Un soir d’été, alors qu’elle était en train de se préparer pour une soirée entre amis chez son ami Paul, elle pensa à l’une de ses fantasmes les plus intimes. Elle avait toujours rêvé d’être submergée par le sexe anal, de sentir la chaleur et la pression dans sa chatte pendant que des doigts lubrifiés s’inséraient en elle jusqu’à ce qu’elle ne puisse plus résister.
Paul était là, à son chevet, attendant impatiemment l’heure du repas. Il connaissait bien Marie et savait quelles étaient ses préférences. Il avait toujours eu un fantasme pour sa femme : la voir se prostituer, sans complexes ni retenue.

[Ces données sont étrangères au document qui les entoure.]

Lemma update_coherent t behind memory fl w b a f :
  coherent t behind memory fl w -> find_alloc b w = Some a -> tracking_enabled a = true ->
  same_fetch a (f a) -> (full_dirty (f a) = true -> full_dirty a = true) ->
  (fully_dirty fl b a -> fully_dirty fl b (f a)) ->
  coherent t behind memory fl (update_alloc b f w).
Proof.
  intros Hco Ha Htr Hsf Hd Hfd. pose proof Hsf as (Hi&Hs&Hn&Hc).
  destruct (info_inj _ _ Hi) as [Hb Ht].
  assert (find_alloc b (update_alloc b f w) = Some (f a)) as Hf by by apply find_update_same.
  assert (statics (update_alloc b f w) = statics w) as Hst.
  { apply statics_map; [|apply Hco]. intros a1 Ha1. rewrite Ha in Ha1. by injection Ha1 as <-. }
  assert (fully_dirty fl b (f a) -> fully_dirty fl b a) as Hfd' by (unfold fully_dirty; naive_solver).
  apply (touches_coherent t b a behind behind memory memory fl w _ Hco Ha) with (a' := f a); try done.
  - constructor; try done. intros b' Hb'. by apply find_update_other.
  - destruct (co_tracked _ _ _ _ _ Hco _ _ Ha Htr) as [Hfe Hpe Hful Hby]. constructor.
    + unfold fetch_ok. by rewrite Hs, Hn, Hc, Hb.
    + rewrite Hb. auto.
    + auto.
    + rewrite Hb. intros o Ho. destruct (Hby o Ho) as [B1 B2 B3 B4 B5].
      assert (forall x, queued fl (update_alloc b f w) b (f a) x <-> queued fl w b a x) as Hq
        by (intros x; by apply queued_ext).
      constructor; rewrite ?(same_fetch_valid _ _ _ Hsf), ?Hq, ?Hb; auto. naive_solver.
  - intros r range Hr. apply (range_ok_statics w); [done|]. by apply Hco.
  - intros [Hq|(b'&a1&Hf1&Hd1)]; apply (co_epoch _ _ _ _ _ Hco); [by left|right].
    destruct (decide (b' = b)) as [->|Hne].
    + exists b, a. rewrite Hf in Hf1. injection Hf1 as <-. auto.
    + exists b', a1. by rewrite find_update_other in Hf1.
  - apply Hco.
Qed.

Lemma flight_ext t behind memory fl fl' w :
  coherent t behind memory fl w ->
  (forall b a, find_alloc b w = Some a -> tracking_enabled a = true ->
    (forall x, b <= x < b + al_size (backing a) -> queued fl' w b a x <-> queued fl w b a x) /\
    (fully_dirty fl' b a <-> fully_dirty fl b a)) ->
  coherent t behind memory fl' w.
Proof.
  intros [C1 C2 C3 C4 C5 C6 C7 C8] Hext. constructor; try done. intros b a Ha Ht.
  destruct (Hext b a Ha Ht) as [Hq Hf]. destruct (C7 b a Ha Ht) as [T1 T2 T3 T4].
  constructor; [done|done|by rewrite Hf|].
  intros o Ho. destruct (T4 o Ho) as [B1 B2 B3 B4 B5].
  specialize (Hq (b + o) ltac:(lia)). constructor; rewrite ?Hq, ?Hf; auto.
Qed.

(** * Taking the dirty state of a route *)

(** The allocations of a route that ask for a full flush. *)
Definition wants_full (r : Z) (a : lupine_host_allocation) : bool :=
  tracking_enabled a && (route_id (backing a) =? r) && negb (retiring a) && full_dirty a.

Lemma wants_full_spec r a :
  wants_full r a = true <->
  tracking_enabled a = true /\ route_id (backing a) = r /\ retiring a = false /\ full_dirty a = true.
Proof. unfold wants_full. rewrite !andb_true_iff, Z.eqb_eq, negb_true_iff. tauto. Qed.

Definition take_flag (a : lupine_host_allocation) : lupine_host_allocation :=
  add_pending 1 (set_full_dirty false a).

Definition full_range (h : Z) (a : lupine_host_allocation) : lupine_dirty_host_range :=
  DirtyRange h (host_base (backing a)) (host_base (backing a) + storage_size (backing a)).

(** The flags of the allocations in [l] are taken; nothing else changes. *)
Record flags_taken (r : Z) (l : host_map) (w w' : mirror) : Prop := FlagsTaken {
  ft_same : same_but_registry w w';
  ft_statics : statics w' = statics w;
  ft_found : forall b a, find_alloc b w = Some a -> exists a', find_alloc b w' = Some a' /\
    same_fetch a a' /\
    full_dirty a' = full_dirty a && negb (bool_decide (b ∈ l.*1) && wants_full r a);
}.

Lemma full_dirty_cons r h a l w :
  full_dirty_ranges r ((h, a) :: l) w =
    if wants_full r a then
      let '(rs, stale, w') := full_dirty_ranges r l (update_alloc h take_flag w) in
      (full_range h a :: rs, if negb (device_stale a =? 0) then h :: stale else stale, w')
    else full_dirty_ranges r l w.
Proof.
  simpl. unfold wants_full.
  by destruct (tracking_enabled a), (route_id (backing a) =? r), (retiring a), (full_dirty a).
Qed.

Lemma flags_taken_skip r h a l w w' :
  find_alloc h w = Some a -> wants_full r a = false ->
  flags_taken r l w w' -> flags_taken r ((h, a) :: l) w w'.
Proof.
  intros Ha Hw [F1 F2 F3]. constructor; [done|done|]. intros b a1 Ha1.
  destruct (F3 b a1 Ha1) as (a'&?&?&Hd). exists a'. split_and!; [done..|]. rewrite Hd. csimpl. f_equal. f_equal.
  destruct (wants_full r a1) eqn:E; [|by rewrite !andb_false_r].
  assert (b <> h) as Hne by (intros ->; congruence).
  rewrite !andb_true_r. apply bool_decide_ext. rewrite elem_of_cons. naive_solver.
Qed.

Lemma flags_taken_take r h a l w w' :
  find_alloc h w = Some a -> wants_full r a = true -> h ∉ l.*1 -> om_sorted (statics w) ->
  flags_taken r l (update_alloc h take_flag w) w' -> flags_taken r ((h, a) :: l) w w'.
Proof.
  intros Ha Hw Hh Hsort [[S1 S2 S3 S4 S5 S6] F2 F3]. constructor; [done| |].
  - rewrite F2. by apply statics_update.
  - intros b a1 Ha1. destruct (decide (b = h)) as [->|Hne].
    + rewrite Ha in Ha1. injection Ha1 as <-.
      destruct (F3 h (take_flag a)) as (a'&?&?&Hd); [by apply find_update_same|].
      exists a'. split_and!; [done..|]. rewrite Hd, Hw. csimpl.
      rewrite (bool_decide_eq_true_2 (h ∈ h :: l.*1)) by left. simpl.
      by rewrite andb_false_r.
    + destruct (F3 b a1) as (a'&?&?&Hd); [by rewrite find_update_other|].
      exists a'. split_and!; [done..|]. rewrite Hd. csimpl. do 3 f_equal.
      apply bool_decide_ext. rewrite elem_of_cons. naive_solver.
Qed.

Lemma pairs_cons {A} (P : Z -> A -> Prop) h a (l : list (Z * A)) :
  (exists h' a', (h', a') ∈ (h, a) :: l /\ P h' a') <->
  P h a \/ exists h' a', (h', a') ∈ l /\ P h' a'.
Proof.
  split.
  - intros (h'&a'&Hin&HP). apply elem_of_cons in Hin as [[= -> ->]|Hin]; [auto|right]. eauto.
  - intros [HP|(h'&a'&Hin&HP)]; [exists h, a; split; [by left|done]|].
    exists h', a'. split; [by right|done].
Qed.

Marie s’allongea sur le lit, étalant son corps sexy pour que Paul puisse apprécier chaque détail. Elle regarda dans ses yeux brûlants de désir et murmura doucement : “Tu veux me faire une fellation ?”
Paul se pencha vers elle sans hésiter, sa langue experte caressant le clitoris délicatement alors qu’il prenait possession de sa bouche. Marie gémissait déjà sous son regard possessif et l’odeur de ses phéromones la faisait frissonner.
“Regarde ma chatte,” demanda-t-elle, en ouvrant les jambes pour le permettre un meilleur accès à son sexe dur et gonflé. Paul obéit sans hésitation, sa main experte caressant ses fesses avant de se diriger vers l’entrée de son vagin.
Marie commença à lécher les pieds de Paul avec gourmandise, humant chaque parcelle d’encre et de sueur qui s’y trouvait. Elle savoura le goût salé et piquant qu’elle y trouva avant de remonter lentement vers son visage.
Paul commença à la faire des fellations profondes, sa langue glissant dans ses lèvres pour explorer chaque coin de sa bouche. Il savourait le goût de sa salive et du sperme qui y s’accumulait déjà, excité par son envie ardente.
“Tu veux me faire une sodomie ?”, demanda Marie en relevant la tête avec un sourire provocateur. Paul ne répondit pas, se contentant d’écarter ses fesses et de commencer à entrer en elle lentement.
Ils firent l’amour comme si leur vie dépendait de cela, sans cesse échangeant des baisers passionnés tout en explorant les limites de la chair. Leur corps transpirait, leurs souffles étaient courts et saccadés alors qu’ils se faisaient un spectacle pour eux-mêmes.
Marie était comme une salope désirable à quatre pattes, sa chatte écartée tandis que Paul lui faisait l’amour avec ardeur. Elle gémissait de plaisir chaque fois qu’il la pénétrait profondément, son sexe dur et gonflé palpitant sous les efforts passionnés.
Paul ne voulut plus se retenir, il entra en elle jusqu’à ce que ses fesses touchent sa hanche. Marie criait de plaisir alors qu’il la faisait vibrer avec chaque mouvement violent, son corps tremblant d’excitation et de délice.
Après plusieurs orgasmes intenses, Paul finit par s’épuiser. Il se retira lentement d’elle, saississant une serviette pour nettoyer leur chair brûlée. Marie était toujours allongée sur le lit, essoufflée et épuisée mais heureuse.
“Tu as été comme une salope,” dit Paul avec un sourire satisfait. “J’ai eu besoin de toi plus que jamais aujourd’hui.”